More pieces, then, fitting together exactly. But… How much time? Helen wondered in the most suppressed anguish. Her fingers nervously rubbed the locket. How much more time to I have?

Then she remembered more of what Sallee had told her. Campbell’s obsessive-reference disorder, and his X,Y,Y-Syndrome traits. Subjects are frequently male, and sexually abused by their father, or father figures… There was no evidence that Dahmer had ever been abused by his father, nothing incriminating about Dahmer’s father at all. But what about Campbell’s father?

“Tell me about your father,” she dared to ask.

Campbell stared at her, then, for so long she thought she’d lapsed into a dream. She could use a dream right now, couldn’t she? A nice dream, of pretty places and good people. A dream of a world where there were no killers…

Campbell’s voice sounded corroded now—rock sluiced by acid. “My father,” he said and paused again. “I—I suppose I owe it all to him.”

“In what way?”

“My father taught me, through his own methods, what life is really all about. He used to tell me that we all have to make our little marks on the world, and if we don’t, there’s no point to our lives. He’d tell me this almost every day.”

“Yes?” Helen goaded him.

“Yes,” Campbell answered. “Every day before he raped me.”

Helen gazed at him, tried to wonder what his life was like. But that was no real excuse. Abuse only sired more abuse—but that was no consolation to the victims. She felt sorry for him in the plight of what him must have experienced. But—

She still hated him, still wanted to kill him.

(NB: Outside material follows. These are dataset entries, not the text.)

Lemma dispute_step_ok fresh w w' : disputes_ok w -> (forall u, u ∈ fresh -> get u (dw_disputes w) = None) -> dispute_step fresh w w' -> disputes_ok w'.
Proof.
  intros Hok Hfresh [Hd Hr|d Hin Hs Ha Hd Hr|id d Hg Hs Hd Hr|id d r reviewer reason refundId now Hg Hs Hd Hr].
  - destruct Hok as [? ? ? ? ?]. split; rewrite ?Hd, ?Hr; done.
  - pose proof (Hfresh _ Hin) as Hnew. destruct Hok as [Hk Hi Hact Href Hn]. split; rewrite ?Hd, ?Hr.
    + by apply set_wf.
    + intros k x. rewrite get_set. destruct (decide (di_disputeId d = k)) as [<-|]; [|apply Hi]. by intros [= <-].
    + intros k1 k2 x1 x2. rewrite !get_set.
      destruct (decide (di_disputeId d = k1)) as [<-|E1], (decide (di_disputeId d = k2)) as [<-|E2]; intros G1 G2 A1 A2 E; simplify_eq; [done| | |by eapply Hact].
      * by destruct (active_for_None _ _ _ _ Ha G2 A2).
      * by destruct (active_for_None _ _ _ _ Ha G1 A1).
    + intros k x. rewrite get_set. destruct (decide (di_disputeId d = k)) as [<-|]; [|apply Href]. intros [= <-]. rewrite Hs. by apply Hn.
    + intros k. rewrite get_set. destruct (decide (di_disputeId d = k)); [done|apply Hn].
  - eapply (replace_ok w w' d (under_review d) id); try done; [unfold active; by rewrite Hs|].
    intros k. rewrite Hr. case_decide as E; [|done]. subst. destruct Hok as [_ _ _ Href _]. rewrite (Href _ _ Hg), Hs. done.
  - pose proof (ok_ids w Hok _ _ Hg) as Hid.
    eapply (replace_ok w w' d (decided r reviewer reason now d) id); try done; [unfold active; by destruct r|].
    intros k. rewrite Hr. destruct Hok as [_ _ _ Href _]. pose proof (Href _ _ Hg) as Hz. rewrite Hs in Hz. simpl in Hz.
    destruct r; simpl.
    + rewrite app_nil_r. destruct (decide (k = id)) as [->|]; [exact Hz|done].
    + rewrite refunds_for_app. cbn [rf_disputeId refund_of]. rewrite Hid. destruct (decide (k = id)) as [->|]; [by rewrite decide_True, Hz|].
      rewrite decide_False by done. lia.
Qed.

(** A dispute that was decided stays as it is, one that exists stays. *)
Lemma step_final fresh w w' id d : disputes_ok w -> (forall u, u ∈ fresh -> get u (dw_disputes w) = None) -> dispute_step fresh w w' ->
  get id (dw_disputes w) = Some d -> active d = false -> get id (dw_disputes w') = Some d.
Proof.
  intros Hok Hfresh Hst Hd Ha.
  assert (Hkeep : forall k x x', get k (dw_disputes w) = Some x -> active x = true -> dw_disputes w' = set (di_disputeId x) x' (dw_disputes w) ->
    get id (dw_disputes w') = Some d).
  { intros k x x' Hx Hax ->. rewrite get_set_ne; [done|]. intros E. rewrite (ok_ids w Hok _ _ Hx) in E. subst. congruence. }
  destruct Hst as [Hw _|x Hin Hs _ Hw _|k x Hg Hs Hw _|k x r ? ? ? ? Hg Hs Hw _].
  - by rewrite Hw.
  - rewrite Hw, get_set_ne; [done|]. intros E. apply Hfresh in Hin. congruence.
  - eapply Hkeep; [exact Hg|unfold active; by rewrite Hs|exact Hw].
  - eapply Hkeep; [exact Hg|unfold active; by rewrite Hs|exact Hw].
Qed.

“It’s all about power,” Campbell explained. “Some people are users, some people are the used. Kussler loved me, and I used that to exploit him, to keep me in touch with Dahmer through his job at the prison. Kussler was weak; to maintain my power over him, I’d break up with him every few months, to keep him in a state of longing, and then I’d take him back.”

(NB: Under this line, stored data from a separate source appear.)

Lemma rg_reload inst ok w0 : ok_prog (reload inst ok) w0.
Proof.
  unfold reload. eapply (rg_bind _ _ (fun rows w => forall key row, get key rows = Some row -> sf_key row = key /\ row_ok w row)).
  { apply rg_reads. intros w _ Hw. apply (fo_rows w Hw). }
  intros rows w1 Hrows. destruct ok; [|done]. intros w Hg Hw. split_and!; [|by apply same_requests|done]. apply put_local_ok; [done|].
  intros key row Hr. apply Hrows in Hr as [? Hr]. split; [done|]. by eapply row_ok_grow.
Qed.
End guarantee.

(** * Calls *)

Inductive FlagCall :=
  FUpdate (inst : nat) (frozen : string -> bool) (ok : bool) (uuid key : string) (st : FlagState) (admin reason : string) (now : Z)
| FApprove (inst : nat) (frozen : string -> bool) (ok : bool) (requestId admin : string) (now : Z)
| FReload (inst : nat) (ok : bool).

Definition flag_call (cfg : FlagConfig) (c : FlagCall) : FM unit :=
  match c with
  | FUpdate inst frozen ok uuid key st admin reason now => update cfg inst frozen ok uuid key st admin reason now;;; Done tt
  | FApprove inst frozen ok requestId admin now => approve inst frozen ok requestId admin now;;; Done tt
  | FReload inst ok => reload inst ok
  end.

Definition fresh_flags (instances : nat) : FlagWorld := {| fw_flags := []; fw_requests := []; fw_audit := []; fw_local := repeat [] instances |}.

Lemma fresh_local n inst : local_flags inst (fresh_flags n) = [].
Proof.
  unfold local_flags, fresh_flags. simpl. destruct (_ !! inst) as [m|] eqn:E; [|done].
  apply list_elem_of_lookup_2, list_elem_of_In, repeat_spec in E. by subst.
Qed.
(* ===== verification/GovernanceParams.v ===== *)
(** Protocol parameters read from the governance contract
    (governance/params.service.ts).

    A refresh parses what the RPC answered, waits for the latest ledger and then
    changes the service's state in one go: that change is [applyContractState],
    and overlapping refreshes are these changes in any order.  Contract values
    are the natives of [EventDecoders], numbers are rationals ([JsNumber]),
    dates are milliseconds. *)
From S2P Require Import Prelude JsMap BigInt JsNumber EventDecoders.
From Stdlib Require Import Qround.
Local Open Scope string_scope.
Local Open Scope list_scope.
Local Open Scope Z_scope.

(** * Data *)

Record ChainWindows := { cw_deadlineSeconds : Qc; cw_fillWindowSeconds : Qc }.

Record ParamBounds := {
  feeBpsMin : Qc; feeBpsMax : Qc; deadlineSecondsMin : Qc; deadlineSecondsMax : Qc; fillWindowSecondsMin : Qc; fillWindowSecondsMax : Qc;
  exposureRatioMin : Qc; exposureRatioMax : Qc; slashAmountMin : Z; slashAmountMax : Z;
}.

Record ProtocolParams := {
  pp_version : Z;
  pp_feeBps : Qc;
  pp_chains : jsmap ChainWindows;
  pp_maxExposureRatio : Qc;
  pp_slashAmount : string;
  pp_activeSinceLedger : Qc;
  pp_adoptedAt : Z;
}.

Record PendingChange := { pc_params : ProtocolParams; pc_executionLedger : Qc; pc_estimatedEta : Z; pc_observedAt : Z }.

Record ParamsSnapshot := { ps_version : Z; ps_feeBps : Qc; ps_deadlineSeconds : Qc; ps_fillWindowSeconds : Qc; ps_capturedAt : Z }.

Definition PARAM_BOUNDS : ParamBounds := {|
  feeBpsMin := of_Z 0; feeBpsMax := of_Z 1000; deadlineSecondsMin := of_Z 60; deadlineSecondsMax := of_Z 86400;
  fillWindowSecondsMin := of_Z 30; fillWindowSecondsMax := of_Z 43200; exposureRatioMin := of_Z 0; exposureRatioMax := of_Z 1;
  slashAmountMin := 0; slashAmountMax := 1000000000000 |}.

Just as so many battered wives return to abusive husbands, Helen thought. North had made the same point the first time she’d talked to him.

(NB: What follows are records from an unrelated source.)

(* ===== verification/SourceDeposits.v ===== *)
(** Verification of source-chain deposits (chains/evm/evm-deposit-verifier.ts,
    chains/evm/evm-chains.ts, chains/source-chain-verifier.ts and
    intents/source-deposit-verification.service.ts).

    What a chain answers during one check is an [EvmAnswers]; decoding of logs,
    address comparison and keccak256 are viem's and are parameters.  A tick
    checks up to four intents at a time, in an order the scheduler picks, and
    its reads and writes interleave with every other writer of intents. *)
From Stdlib Require Import Qround Ascii.
From S2P Require Import Prelude JsMap BigInt JsNumber IntentTypes IntentsRepo Prog Budget IntentsService ServiceSafety.
From stdpp Require Import relations.
Local Open Scope string_scope.
Local Open Scope list_scope.
Local Open Scope Z_scope.
Local Open Scope prog_scope.

(** * Chains *)

Definition EVM_SOURCE_CHAINS : list SupportedChain := [ethereum; base_chain; polygon; arbitrum; optimism; avalanche].
Definition isEvmSourceChain (c : SupportedChain) : bool := bool_decide (c ∈ EVM_SOURCE_CHAINS).

Inductive ConfirmationPolicy := depth (blocks : Z) | safe_head.
Definition CONFIRMATION_POLICIES (c : SupportedChain) : ConfirmationPolicy :=
  match c with
  | ethereum => depth 12 | polygon => depth 128 | avalanche => depth 1
  | _ => safe_head
  end.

“I knew Kussler—he was a common mind. A patsy. Just like you.”

Helen closed her eyes.

“It’s all about power,” Campbell repeated, “and what greater power can there be than this? When the hunted destroys the hunter?”

Campbell’s silhouette stood up, took something unseen off the work desk. He appeared as a messiah just then, a knowing figure with hands outstretched in wisdom and truth—

Except in one hand he held a knife.

And next, he said, “Thou hast said in thine heart, I will ascend into heaven. Yet thou shalt be brought down into hell, deep into the pit.”

Helen prayed to a god she didn’t even think she believed in.

“I won’t break my promise,” Campbell said. “I will be merciful and quick.”

Helen thought, I’m going to die now, but then she opened her eyes. And she saw—

She saw something—

—something she’d been waiting for.

“Let me say one last thing,” she bid. “You’re very smart, the letters, the phone calls and fingerprints, and especially the way you anticipated my surveillance of North.”

“You’ve already told me that. Please don’t beg for your life. It will soil my opinion of you.”

“But what you’re not considering is the fact that I anticipated something too.”

Campbell paused. The knife glinted. “What?”

“The state psychiatrist told me that serial-killers crave power rooted in fear, and the greatest display of that power eventually arrives when the killer seeks to kill those who’re after him, like what you just said: the hunter destroyed by the hunted. So it was logical for me to assume that you might try this.”

Campbell squinted at her.

“So I took a precaution,” she continued. “And when you were getting your…sandwich…I regained enough use of my arms to activate that precaution.”

Campbell peered. “What?

Helen opened the locket on her chest. The picture of her father was long gone; instead it was replaced by something else.

A nickel shaped metal disk, with a gridded button on it.

“This is a direction-finding transponder,” she told him, “identical to the one I used on North’s car. Except this one has a distress frequency which relays back to state police headquarters. I was able to activate the distress switch when you went to the kitchen.”

“You’re…lying,” he murmured.

“Right now there are probably fifty tactical police officers surrounding this house,” Helen said.